(** Changes the queues do not see: other fields of the tasks, new blocks. *)
Lemma implements_ext s s' a : implements s a -> queues s' = queues s -> running_tasks s' = running_tasks s ->
  sleeping_tasks s' = sleeping_tasks s -> actual_task s' = actual_task s ->
  (forall x, is_Some (tasks s !! x) -> vital <$> tasks s' !! x = vital <$> tasks s !! x) -> implements s' a.
Proof.
  intros [Hok Hw [Ha0 [ta Hta]]] Eq Er Es Ea Hv.
  assert (Hmem : forall k x, x ∈ sp_q a k -> is_Some (tasks s !! x)).
  { intros k x Hx. destruct (member_task s _ (so_qs _ _ Hok) k x Hx) as (t & -> & _). eauto. }
  assert (Hid : forall k x t t', x ∈ sp_q a k -> tasks s !! x = Some t -> tasks s' !! x = Some t' ->
    task_id t' = task_id t /\ t_priority t' = t_priority t).
  { intros k x t t' Hx Ht Ht'. specialize (Hv x (Hmem k x Hx)). rewrite Ht, Ht' in Hv. cbn in Hv. unfold vital in Hv. split; congruence. }
  split.
  - apply (sched_ok_ext s); try done. intros k x Hx. by apply Hv, (Hmem k).
  - intros p id pr. rewrite Hw. split; intros (k & t & Hp & Ht & <- & <-); destruct (Hmem k p Hp) as [t0 Ht0];
      pose proof (Hv p (Hmem k p Hp)) as Ev; rewrite Ht0 in Ev.
    + destruct (tasks s' !! p) as [t'|] eqn:Ht'; [|done]. exists k, t'. destruct (Hid k p t0 t' Hp Ht0 Ht') as [-> ->]. split_and!; congruence.
    + exists k, t0. destruct (Hid k p t0 t Hp Ht0 Ht) as [-> ->]. split_and!; congruence.
  - rewrite Ea. split; [done|]. specialize (Hv _ ltac:(rewrite Hta; eauto)). rewrite Hta in Hv. destruct (tasks s' !! actual_task s); [eauto|done].
Qed.

Section step.
Context (s : sched) (a : spec).
Hypothesis Him : implements s a.

(** A task the machine knows, in the queue it belongs to. *)
Lemma known_task p id pr : sp_who a !! p = Some (id, pr) -> exists t l1 l2, tasks s !! p = Some t /\ p <> 0 /\
  task_id t = id /\ t_priority t = pr /\ t_state t <> ZOMBIE /\ sp_q a (_set_queue t) = l1 ++ p :: l2 /\
  _set_queue t = (if decide (p ∈ sp_q a SleepQ) then SleepQ else run_q pr).
Proof.
  intros Hw. apply (im_who _ _ Him) in Hw as (k & t & Hp & Ht & <- & <-).
  destruct (member_task s _ (so_qs _ _ (im_ok _ _ Him)) k p Hp) as (t0 & Ht0 & Hp0 & Hz & Hk). simplify_eq.
  destruct (list_elem_of_split _ _ Hp) as (l1 & l2 & El). exists t, l1, l2. split_and!; try done.
  destruct (decide (p ∈ sp_q a SleepQ)) as [Hs|Hs].
  - apply (one_queue s _ (so_qs _ _ (im_ok _ _ Him)) _ _ p Hp Hs).
  - destruct (home_cases t Hz) as [[_ E]|[_ E]]; [by rewrite E in Hp|]. unfold _set_queue, run_q in *.
    by destruct (decide (t_state t = WAITING)).
Qed.

Lemma implements_same s' q' : sched_ok s' q' -> (forall x, (exists k, x ∈ q' k) <-> exists k, x ∈ sp_q a k) ->
  (forall x, ident <$> tasks s' !! x = ident <$> tasks s !! x) -> actual_task s' = actual_task s ->
  implements s' (mkSpec q' (sp_who a)).
Proof.
  intros Hok Hq Hi Ha. destruct Him as [_ Hw [Ha0 [ta Hta]]]. split; [exact Hok| |].
  - intros p id pr. cbn [sp_q sp_who]. rewrite Hw. split.
    + intros (k & t & Hp & Ht & <- & <-). destruct (proj2 (Hq p) ltac:(by exists k)) as [k' Hk'].
      destruct (ident_lookup _ (tasks s' !! p) t (Hi p) Ht) as (t' & Ht' & E). exists k', t'. unfold ident in E.
      split_and!; congruence.
    + intros (k & t' & Hp & Ht' & <- & <-). destruct (proj1 (Hq p) ltac:(by exists k)) as [k' Hk'].
      destruct (ident_lookup _ (tasks s !! p) t' (eq_sym (Hi p)) Ht') as (t & Ht & E). exists k', t. unfold ident in E.
      split_and!; congruence.
  - rewrite Ha. split; [done|]. destruct (ident_lookup _ (tasks s' !! actual_task s) ta (Hi _) Hta) as (t' & -> & _). eauto.
Qed.

Lemma queue_nodup k : NoDup (sp_q a k).
Proof. by destruct (qo_dl _ _ _ (so_qs _ _ (im_ok _ _ Him) k)). Qed.

(** A request for the state a task has already changes nothing. *)
Lemma set_state_same p t l1 l2 (mode : bool) : tasks s !! p = Some t -> sp_q a (_set_queue t) = l1 ++ p :: l2 ->
  t_state t <> ZOMBIE -> (if mode then _set_queue t <> SleepQ else _set_queue t = SleepQ) ->
  sched_set_state (task_id t) mode s = Ok (None, s).
Proof.
  intros Ht Hq Hz Hm. pose proof (im_ok _ _ Him) as Hok.
  assert (Hp : p ∈ sp_q a (_set_queue t)) by (rewrite Hq; in_tac).
  destruct (member_task s _ (so_qs _ _ Hok) _ p Hp) as (_ & _ & Hp0 & _).
  destruct (wp_run _ _ _ (get_tcb_wp s _ _ p t Hok Hp Ht)) as (r & s0 & E & -> & ->).
  unfold sched_set_state. rewrite (bind_ok _ _ _ _ _ E).
  assert (El : ld_task p s = Ok (t, s)) by (unfold ld_task; by rewrite Ht, (proj2 (Z.eqb_neq p 0))).
  rewrite (bind_ok _ _ _ _ _ El).
  destruct (home_cases t Hz) as [[Hst Hk]|[Hst Hk]]; destruct mode; try done.
  - rewrite andb_false_r, bool_decide_true by done. done.
  - by rewrite bool_decide_true.
Qed.

(** Falling asleep. *)
Lemma sleep_step p id pr : sp_who a !! p = Some (id, pr) -> exists s' a', spec_step (Sleep p) a = Some a' /\
  perform (Sleep p) s = Ok (tt, s') /\ implements s' a'.
Proof.
  intros Hw. destruct (known_task p id pr Hw) as (t & l1 & l2 & Ht & Hp0 & <- & <- & Hz & Hq & Hk).
  assert (El : ld_task p s = Ok (t, s)) by (unfold ld_task; by rewrite Ht, (proj2 (Z.eqb_neq p 0))).
  cbn [spec_step perform]. rewrite Hw, (bind_ok _ _ _ _ _ El). destruct (decide (p ∈ sp_q a SleepQ)) as [Hs|Hs].
  - exists s, a. split_and!; [done| |done]. unfold sched_sleep_task.
    by rewrite (bind_ok _ _ _ _ _ (set_state_same p t l1 l2 false Ht Hq Hz Hk)).
  - assert (Hne : _set_queue t <> SleepQ) by (rewrite Hk; unfold run_q; by case_decide).
    destruct (wp_run _ _ _ (sleep_wp s _ p t l1 l2 (im_ok _ _ Him) Ht Hq Hne)) as (r & s' & E & _ & Hok & Hrq & _).
    eexists s', _. split; [done|]. split; [by rewrite (bind_ok _ _ _ _ _ E)|]. rewrite <- Hk in *.
    rewrite (relocate_moved _ p _ SleepQ l1 l2) by (done || apply queue_nodup).
    apply implements_same; [exact Hok|intros x; by apply moved_members|intros x; by eapply requeued_ident|].
    by destruct (rq_actual _ _ _ _ _ Hrq).
Qed.

(** Waking up, also when the task that slept is the actual one. *)
Lemma wake_step p id pr : sp_who a !! p = Some (id, pr) -> exists s' a', spec_step (Wake p) a = Some a' /\
  perform (Wake p) s = Ok (tt, s') /\ implements s' a'.
Proof.
  intros Hw. destruct (known_task p id pr Hw) as (t & l1 & l2 & Ht & Hp0 & <- & <- & Hz & Hq & Hk).
  assert (El : ld_task p s = Ok (t, s)) by (unfold ld_task; by rewrite Ht, (proj2 (Z.eqb_neq p 0))).
  cbn [spec_step perform]. rewrite Hw, (bind_ok _ _ _ _ _ El). destruct (decide (p ∈ sp_q a SleepQ)) as [Hs|Hs].
  - destruct (im_actual _ _ Him) as [Ha0 [ta Hta]].
    assert (Hrun : exists r s', sched_wake_task (task_id t) s = Ok (r, s') /\
      sched_ok s' (moved (sp_q a) SleepQ (run_q (t_priority t)) l1 p l2) /\ requeued s s' p t READY).
    { destruct (decide (actual_task s = p)) as [Ea|Ea].
      - destruct (wp_run _ _ _ (wake_self_wp s _ p t l1 l2 (im_ok _ _ Him) Ht Hq Hk Ea)) as (r & s' & E & _ & H1 & H2). eauto.
      - destruct (wp_run _ _ _ (wake_wp s _ p t l1 l2 (im_ok _ _ Him) Ht Hq ta Hk Hta Ha0 Ea)) as (r & s' & E & _ & H1 & H2 & _).
        eauto. }
    destruct Hrun as (r & s' & E & Hok & Hrq). rewrite Hk in Hq.
    eexists s', _. split; [done|]. split; [by rewrite (bind_ok _ _ _ _ _ E)|].
    rewrite (relocate_moved _ p SleepQ _ l1 l2) by (done || apply queue_nodup).
    apply implements_same; [exact Hok| |intros x; by apply (requeued_ident _ _ p t READY)|by destruct (rq_actual _ _ _ _ _ Hrq)].
    intros x. apply moved_members; [done|]. unfold run_q. by case_decide.
  - exists s, a. split_and!; [done| |done]. unfold sched_wake_task.
    assert (Hne : _set_queue t <> SleepQ) by (rewrite Hk; unfold run_q; by case_decide).
    by rewrite (bind_ok _ _ _ _ _ (set_state_same p t l1 l2 true Ht Hq Hz Hne)).
Qed.

(** Leaving. *)
Lemma leave_step p id pr : sp_who a !! p = Some (id, pr) -> exists s' a', spec_step (Leave p) a = Some a' /\
  perform (Leave p) s = Ok (tt, s') /\ implements s' a'.
Proof.
  intros Hw. destruct (known_task p id pr Hw) as (t & l1 & l2 & Ht & Hp0 & <- & <- & Hz & Hq & Hk).
  cbn [spec_step perform]. rewrite Hw, <- Hk.
  destruct (wp_run _ _ _ (sched_remove_wp s _ p t l1 l2 (im_ok _ _ Him) Ht Hq)) as ([] & s' & E & Hok & Hrv).
  eexists s', _. split; [done|]. split; [done|].
  pose proof (queue_nodup (_set_queue t)) as Hnd. rewrite Hq in Hnd |- *. rewrite without_middle by done.
  assert (Hi : forall x, ident <$> tasks s' !! x = ident <$> tasks s !! x).
  { intros x. pose proof (rv_core _ _ Hrv x) as Hx. destruct (tasks s' !! x), (tasks s !! x); try done. cbn in *.
    f_equal. apply ident_core. congruence. }
  assert (Hmem : forall x k, x ∈ upd_q (sp_q a) (_set_queue t) (l1 ++ l2) k <-> x <> p /\ x ∈ sp_q a k).
  { intros x k. unfold upd_q. destruct (decide (k = _set_queue t)) as [->|Hne].
    - rewrite Hq. rewrite (elem_of_skip l1 l2 p) by done. tauto.
    - split; [|tauto]. intros Hx. split; [|done]. intros ->. apply Hne.
      eapply (one_queue s _ (so_qs _ _ (im_ok _ _ Him))); [exact Hx|]. rewrite Hq. in_tac. }
  split; cbn [sp_q sp_who].
  - exact Hok.
  - intros q id0 pr0. rewrite lookup_delete_Some, (im_who _ _ Him). split.
    + intros [Hne (k & u & Hq0 & Hu & <- & <-)]. destruct (ident_lookup _ _ u (Hi q) Hu) as (u' & Hu' & E').
      exists k, u'. unfold ident in E'. split_and!; [apply Hmem; split; [congruence|done]|congruence..].
    + intros (k & u' & Hq0 & Hu' & <- & <-). apply Hmem in Hq0 as [Hne Hq0]. split; [congruence|].
      destruct (ident_lookup _ _ u' (eq_sym (Hi q)) Hu') as (u & Hu & E'). exists k, u. unfold ident in E'.
      split_and!; congruence.
  - destruct (rv_rest _ _ Hrv) as (-> & _). destruct (im_actual _ _ Him) as [Ha0 [ta Hta]]. split; [done|].
    destruct (ident_lookup _ _ ta (Hi _) Hta) as (t' & -> & _). eauto.
Qed.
================
Required work — For the records above, state how many lines contain the string "Hrun", with no added text.

Answer for this exercise — 2